Os Saints tocaram no Stairway Club, em Cascais, há quase precisamente sete anos, já com 42 anos de história desde que se formaram na Austrália pelas mãos de três amigos: Chris Bailey, filho de irlandeses, nascido no Quénia em 1957 (a data precisa não é conhecida), emigrado para a Austrália aos sete anos; pelo guitarrista Ed Kuepper, nascido em Bremen, Alemanha; e pelo baterista e teclista Ivor Hay. Conheceram-se no liceu e começaram por se chamar Kid Galahad and the Eternals, mas em 1974 já eram Saints. “Eu e o Ed criámos uma relação baseada na música que partilhávamos. A soul, o blues e também a boa música pop da época em que cresci [os anos 1960]. Continuo a dizer que parte de mim quer ser um americano negro e cantar como a Nina Simone ou o Otis Redding. Mas sou um tipo branco do centro da Europa e não canto como eles”, disse ao PÚBLICO há sete anos. Depois, o rock’n’roll que se explica pelo “puro prazer físico”, é uma “música sexual que podes dançar, e que, quando és adolescente e tens as hormonas a trabalhar a toda a hora, é muito excitante”, completava.

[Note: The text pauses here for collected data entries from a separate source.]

Lemma holds_Get fuel T m key :
  holds T m → bytes_ok key → (key_rounds key <= fuel)%nat →
  ∃ T', Get fuel T key = Done (inr (m !! key), T') ∧ holds T' m.
Proof.
  intros (Hc & t & Hr & Hw & Hb & Hm) Hk Hf. unfold Get. rewrite Hc. unfold run.
  pose proof (keybytesToHex_key_ok key Hk) as Hkey.
  destruct (get_spec (t_reader T) fuel [] (keybytesToHex key) (t_root T) t (t_tracer T)) as
    (n' & b & tr' & E & Hn' & _); [done|by apply root_wf_at|by right|done| |].
  { pose proof (key_rounds_le key (t_root T)). lia. }
  simpl in E. rewrite E, (maps_get t m) by done. eexists. split; [done|].
  destruct b; (split; [done|]); by exists t.
Qed.

(** The change of one key, whatever [insert] or [delete] did. *)
Lemma holds_changed T m key o dirty n' t t' tr' :
  holds T m → repr (t_reader T) [] (t_root T) t → maps t m → bounded t → bytes_ok key →
  Z.of_nat (length key + length (default [] o)) < 2 ^ 56 →
  changed (t_reader T) [] (keybytesToHex key) o t dirty n' t' →
  holds (set_root (set_tracer (count_unhashed T) tr') n') (partial_alter (λ _, o) key m).
Proof.
  intros (Hc & _) Hr Hm Hb Hk Hl [Hn' Hw' Hu _ _]. split; [done|]. exists t'.
  split_and!; [done| | |by eapply maps_updated].
  - intros Hn. pose proof (key_ok_not_nil _ (keybytesToHex_key_ok key Hk)).
    specialize (Hw' Hn). by destruct (keybytesToHex key).
  - intros q v E. rewrite Hu in E. case_decide; [|by apply Hb]. subst. simpl in Hl.
    unfold keybytesToHex. rewrite length_app, nibbles_of_length. simpl. lia.
Qed.
(* ===== verification/EvmWord.v ===== *)
(** * 256-bit words

    The words of the virtual machine are values of [uint256.Int] of the package
    github.com/holiman/uint256, which is not part of the repository.  A word is its
    number in [[0, 2^256)]; the operations the machine uses are fields of the class
    [Uint256], whose laws state their documented results.  [word_model] is an instance. *)

From S2P Require Import Prelude Bytes.
From Stdlib Require Import Zpow_facts.

Definition W256 : Z := 2 ^ 256.
Definition word_ok (x : Z) : Prop := 0 <= x < W256.

(** The two's complement reading of a word, and the word of a number. *)
Definition signed (x : Z) : Z := if x <? 2 ^ 255 then x else x - W256.
Definition wrap (x : Z) : Z := x mod W256.
Definition bit (b : bool) : Z := if b then 1 else 0.

Class Uint256 := {
  word_Add : Z → Z → Z; word_Sub : Z → Z → Z; word_Mul : Z → Z → Z;
  word_Div : Z → Z → Z; word_SDiv : Z → Z → Z;
  word_Mod : Z → Z → Z; word_SMod : Z → Z → Z;
  word_Exp : Z → Z → Z; word_ExtendSign : Z → Z → Z;
  word_AddMod : Z → Z → Z → Z; word_MulMod : Z → Z → Z → Z;
  word_Not : Z → Z; word_And : Z → Z → Z; word_Or : Z → Z → Z; word_Xor : Z → Z → Z;
  word_Byte : Z → Z → Z; word_Lsh : Z → Z → Z; word_Rsh : Z → Z → Z; word_SRsh : Z → Z → Z;
  word_Lt : Z → Z → bool; word_Gt : Z → Z → bool; word_Slt : Z → Z → bool;
  word_Sgt : Z → Z → bool; word_Eq : Z → Z → bool; word_Sign : Z → Z;
  (* conversions: the low 64 bits, whether they are all, the low 20 bytes, the number of
     a byte string, the word of a [big.Int] and the length in bits *)
  word_Uint64 : Z → Z; word_IsUint64 : Z → bool; word_Bytes20 : Z → Z;
  word_SetBytes : list byte → Z; word_SetFromBig : Z → Z; word_BitLen : Z → Z;

  Add_law : ∀ x y, word_ok x → word_ok y → word_Add x y = wrap (x + y);
  Sub_law : ∀ x y, word_ok x → word_ok y → word_Sub x y = wrap (x - y);
  Mul_law : ∀ x y, word_ok x → word_ok y → word_Mul x y = wrap (x * y);
  Div_law : ∀ x y, word_ok x → word_ok y → word_Div x y = if y =? 0 then 0 else x / y;
  SDiv_law : ∀ x y, word_ok x → word_ok y →
    word_SDiv x y = if y =? 0 then 0 else wrap (Z.quot (signed x) (signed y));
  Mod_law : ∀ x y, word_ok x → word_ok y → word_Mod x y = if y =? 0 then 0 else x mod y;
  SMod_law : ∀ x y, word_ok x → word_ok y →
    word_SMod x y = if y =? 0 then 0 else wrap (Z.rem (signed x) (signed y));
  Exp_law : ∀ x y, word_ok x → word_ok y → word_Exp x y = wrap (x ^ y);
  (* [num.ExtendSign(num, back)]: bit [8*back+7] is copied into the bits above *)
  ExtendSign_law : ∀ x b, word_ok x → word_ok b →
    word_ExtendSign x b = if b <? 31
                          then let n := 8 * b + 8 in
                               wrap (if Z.testbit x (n - 1) then x mod 2 ^ n - 2 ^ n else x mod 2 ^ n)
                          else x;
  AddMod_law : ∀ x y m, word_ok x → word_ok y → word_ok m →
    word_AddMod x y m = if m =? 0 then 0 else (x + y) mod m;
  MulMod_law : ∀ x y m, word_ok x → word_ok y → word_ok m →
    word_MulMod x y m = if m =? 0 then 0 else (x * y) mod m;
  Not_law : ∀ x, word_ok x → word_Not x = W256 - 1 - x;
  And_law : ∀ x y, word_ok x → word_ok y → word_And x y = Z.land x y;
  Or_law : ∀ x y, word_ok x → word_ok y → word_Or x y = Z.lor x y;
  Xor_law : ∀ x y, word_ok x → word_ok y → word_Xor x y = Z.lxor x y;
  (* [val.Byte(n)]: the [n]-th byte from the left *)
  Byte_law : ∀ x n, word_ok x → word_ok n →
    word_Byte x n = if n <? 32 then x / 256 ^ (31 - n) mod 256 else 0;
  Lsh_law : ∀ x n, word_ok x → 0 <= n → word_Lsh x n = wrap (x * 2 ^ n);
  Rsh_law : ∀ x n, word_ok x → 0 <= n → word_Rsh x n = x / 2 ^ n;
  SRsh_law : ∀ x n, word_ok x → 0 <= n → word_SRsh x n = wrap (signed x / 2 ^ n);
  Lt_law : ∀ x y, word_ok x → word_ok y → word_Lt x y = (x <? y);
  Gt_law : ∀ x y, word_ok x → word_ok y → word_Gt x y = (y <? x);
  Slt_law : ∀ x y, word_ok x → word_ok y → word_Slt x y = (signed x <? signed y);
  Sgt_law : ∀ x y, word_ok x → word_ok y → word_Sgt x y = (signed y <? signed x);
  Eq_law : ∀ x y, word_ok x → word_ok y → word_Eq x y = (x =? y);
  Sign_law : ∀ x, word_ok x → word_Sign x = Z.sgn (signed x);
  Uint64_law : ∀ x, word_Uint64 x = u64 x;
  IsUint64_law : ∀ x, word_IsUint64 x = (0 <=? x) && (x <? 2 ^ 64);
  Bytes20_law : ∀ x, word_Bytes20 x = x mod 2 ^ 160;
  SetBytes_law : ∀ l, bytes_ok l → word_SetBytes l = wrap (be_value l);
  SetFromBig_law : ∀ x, word_SetFromBig x = wrap x;
  BitLen_law : ∀ x, word_ok x → word_BitLen x = BitLen x;
}.

(** Functions of the package the source uses that are combinations of these. *)
Definition word_IsZero (x : Z) : bool := x =? 0.
Definition AllOne : Z := W256 - 1.

Section word.
Context {U : Uint256}.

(** [Uint64WithOverflow]. *)
Definition Uint64WithOverflow (x : Z) : Z * bool := (word_Uint64 x, negb (word_IsUint64 x)).

Lemma wrap_ok x : word_ok (wrap x).
Proof. apply Z.mod_pos_bound. done. Qed.

Lemma word_Uint64_range x : u64_ok (word_Uint64 x).
Proof. rewrite Uint64_law. apply u64_range. Qed.

Lemma Uint64WithOverflow_fits x y : Uint64WithOverflow x = (y, false) → y = x ∧ u64_ok x.
Proof.
  unfold Uint64WithOverflow. rewrite IsUint64_law, Uint64_law. intros [= <- H%negb_false_iff].
  apply andb_true_iff in H as [H1%Z.leb_le H2%Z.ltb_lt]. by rewrite u64_id.
Qed.

Lemma IsUint64_ok x : word_IsUint64 x = true → u64_ok x ∧ word_Uint64 x = x.
Proof.
  rewrite IsUint64_law, Uint64_law. intros H.
  apply andb_true_iff in H as [H1%Z.leb_le H2%Z.ltb_lt]. by rewrite u64_id.
Qed.

Lemma bit_ok b : word_ok (bit b).
Proof. by destruct b. Qed.

Lemma byte_word_ok x : 0 <= x < 256 → word_ok x.
Proof. unfold word_ok, W256. lia. Qed.

Lemma u64_word_ok x : u64_ok x → word_ok x.
Proof. unfold u64_ok, word_ok, W256. lia. Qed.

Lemma word_Bytes20_ok x : addr_ok (word_Bytes20 x) = true.
Proof.
  rewrite Bytes20_law. unfold addr_ok. pose proof (Z.mod_pos_bound x (2 ^ 160)).
  apply andb_true_iff. rewrite Z.leb_le, Z.ltb_lt. lia.
Qed.

End word.

#[export] Hint Resolve wrap_ok word_Uint64_range bit_ok u64_word_ok : pangu.

(** ** Every operation returns a word *)

Section ranges.
Context {U : Uint256}.

Lemma small_word_ok x y : word_ok y → 0 <= x <= y → word_ok x.
Proof. unfold word_ok. lia. Qed.

Lemma div_word_ok x y : word_ok x → 0 < y → word_ok (x / y).
Proof. intros H ?. apply (small_word_ok _ x H). unfold word_ok in H. split; [apply Z.div_pos; lia|apply Z.div_le_upper_bound; nia]. Qed.

Lemma mod_word_ok x y : word_ok y → 0 < y → word_ok (x mod y).
Proof. intros H ?. apply (small_word_ok _ y H). pose proof (Z.mod_pos_bound x y). lia. Qed.

(** A bitwise operation whose bits are bits of its arguments. *)
Lemma bitwise_word_ok (f : Z → Z → Z) x y :
  (∀ a b, 0 <= a → 0 <= b → 0 <= f a b) →
  (∀ a b n, Z.testbit a n = false → Z.testbit b n = false → Z.testbit (f a b) n = false) →
  word_ok x → word_ok y → word_ok (f x y).
Proof.
  intros Hnn Hbits [Hx Hx'] [Hy Hy']. split; [auto|].
  assert (f x y = f x y mod 2 ^ 256) as ->; [|by apply Z.mod_pos_bound].
  apply Z.bits_inj'. intros n Hn. destruct (Z.lt_ge_cases n 256).
  - by rewrite Z.mod_pow2_bits_low.
  - rewrite Z.mod_pow2_bits_high by lia. apply Hbits.
    + rewrite <- (Z.mod_small x (2 ^ 256)) by (unfold W256 in *; lia). apply Z.mod_pow2_bits_high. lia.
    + rewrite <- (Z.mod_small y (2 ^ 256)) by (unfold W256 in *; lia). apply Z.mod_pow2_bits_high. lia.
Qed.

Lemma word_binary_ok x y : word_ok x → word_ok y →
  word_ok (word_Add x y) ∧ word_ok (word_Sub x y) ∧ word_ok (word_Mul x y)
  ∧ word_ok (word_Div x y) ∧ word_ok (word_SDiv x y) ∧ word_ok (word_Mod x y)
  ∧ word_ok (word_SMod x y) ∧ word_ok (word_Exp x y) ∧ word_ok (word_ExtendSign x y)
  ∧ word_ok (word_And x y) ∧ word_ok (word_Or x y) ∧ word_ok (word_Xor x y)
  ∧ word_ok (word_Byte x y).
Proof.
  intros Hx Hy.
  rewrite Add_law, Sub_law, Mul_law, Div_law, SDiv_law, Mod_law, SMod_law, Exp_law,
    ExtendSign_law, And_law, Or_law, Xor_law, Byte_law by done.
  assert (word_ok 0) by done.
  split_and!; auto with pangu; try (case_match; auto with pangu);
    try (apply div_word_ok || apply mod_word_ok); try done;
    try (match goal with H : (_ =? 0) = false |- _ => apply Z.eqb_neq in H end; unfold word_ok in Hy; lia).
  - apply bitwise_word_ok; [|intros ??? H1 H2; by rewrite Z.land_spec, H1|done..].
    intros. rewrite Z.land_nonneg. lia.
  - apply bitwise_word_ok; [|intros ??? H1 H2; by rewrite Z.lor_spec, H1|done..].
    intros. rewrite Z.lor_nonneg. lia.
  - apply bitwise_word_ok; [|intros ??? H1 H2; by rewrite Z.lxor_spec, H1, H2|done..].
    intros. rewrite Z.lxor_nonneg. lia.
Qed.

Lemma word_ternary_ok x y m : word_ok x → word_ok y → word_ok m →
  word_ok (word_AddMod x y m) ∧ word_ok (word_MulMod x y m).
Proof.
  intros Hx Hy Hm. rewrite AddMod_law, MulMod_law by done.
  split; case_match eqn:E; try done; apply Z.eqb_neq in E; apply mod_word_ok; try done;
    unfold word_ok in Hm; lia.
Qed.

Lemma word_shift_ok x n : word_ok x → 0 <= n →
  word_ok (word_Lsh x n) ∧ word_ok (word_Rsh x n) ∧ word_ok (word_SRsh x n).
Proof.
  intros Hx Hn. rewrite Lsh_law, Rsh_law, SRsh_law by done. split_and!; auto with pangu.
  apply div_word_ok; [done|]. lia.
Qed.

Lemma word_Not_ok x : word_ok x → word_ok (word_Not x).
Proof. intros Hx. rewrite Not_law by done. unfold word_ok in *. lia. Qed.

Lemma word_SetBytes_ok l : bytes_ok l → word_ok (word_SetBytes l).
Proof. intros. rewrite SetBytes_law by done. auto with pangu. Qed.

Lemma word_SetFromBig_ok x : word_ok (word_SetFromBig x).
Proof. rewrite SetFromBig_law. auto with pangu. Qed.

End ranges.

(** ** An instance *)

Definition word_model : Uint256.
Proof.
  refine {| word_Add x y := wrap (x + y); word_Sub x y := wrap (x - y); word_Mul x y := wrap (x * y);
    word_Div x y := if y =? 0 then 0 else x / y;
    word_SDiv x y := if y =? 0 then 0 else wrap (Z.quot (signed x) (signed y));
    word_Mod x y := if y =? 0 then 0 else x mod y;
    word_SMod x y := if y =? 0 then 0 else wrap (Z.rem (signed x) (signed y));
    word_Exp x y := Zpow_mod x y W256;
    word_ExtendSign x b := if b <? 31
                           then let n := 8 * b + 8 in
                                wrap (if Z.testbit x (n - 1) then x mod 2 ^ n - 2 ^ n else x mod 2 ^ n)
                           else x;
    word_AddMod x y m := if m =? 0 then 0 else (x + y) mod m;
    word_MulMod x y m := if m =? 0 then 0 else (x * y) mod m;
    word_Not x := W256 - 1 - x; word_And := Z.land; word_Or := Z.lor; word_Xor := Z.lxor;
    word_Byte x n := if n <? 32 then x / 256 ^ (31 - n) mod 256 else 0;
    word_Lsh x n := wrap (x * 2 ^ n); word_Rsh x n := x / 2 ^ n; word_SRsh x n := wrap (signed x / 2 ^ n);
    word_Lt := Z.ltb; word_Gt x y := y <? x; word_Slt x y := signed x <? signed y;
    word_Sgt x y := signed y <? signed x; word_Eq := Z.eqb; word_Sign x := Z.sgn (signed x);
    word_Uint64 := u64; word_IsUint64 x := (0 <=? x) && (x <? 2 ^ 64); word_Bytes20 x := x mod 2 ^ 160;
    word_SetBytes l := wrap (be_value l); word_SetFromBig := wrap; word_BitLen := BitLen |};
    try done.
  intros x y _ Hy. unfold wrap. apply Zpow_mod_correct. done.
Defined.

Essa receita era essencial para o que a edição australiana no jornal The Guardian descreve: interrupções constantes dos seus concertos pela polícia, que detinha tanto músicos quanto espectadores, e que levou a que a agenda dos Saints ficasse cada vez mais vazia.

Em 1978 já estão em Londres e perdem Kuepper devido a discórdias criativas com Bailey. Tornam-se mais pop, Bailey ganha uma carreira a solo, sempre a mexer-se pelo mundo. No concerto em Portugal, estavam com ele em palco os músicos Barrington Francis e Peter Wilkinson. Editaram 14 álbuns de estúdio com diferentes elencos de músicos e diferentes espíritos musicais, mas sempre com Bailey. Era a sua constante.

Esta segunda-feira, Ed Kuepper confirmou a morte do amigo de infância na sua conta no Twitter e recorda como se conheceram no liceu: estavam de castigo. Depois, desenvolveram “uma parceria artística extremamente forte”, descreve. “Não podia ter desejado um cantor melhor.”

A sua morte está a ser lamentada por músicos como Warren Ellis (Dirty Three, Nick Cave and The Bad Seeds) — “um dos melhores cantores; os Saints uma das melhores bandas” — ou o baixista Duff McKagan (Guns N’ Roses), que cita uma das letras do grupo e proclama: “Saints para sempre”.

Na entrevista ao PÚBLICO em 2015, Bailey falava sobre essa coisa de ser músico e referência com desprendimento. “Por estes dias, tendo a achar que as pessoas que constroem casas, as que cozem o pão, os enfermeiros e os médicos são mais importantes. Mas é verdade que, sem música, o mundo seria muito menos agradável.”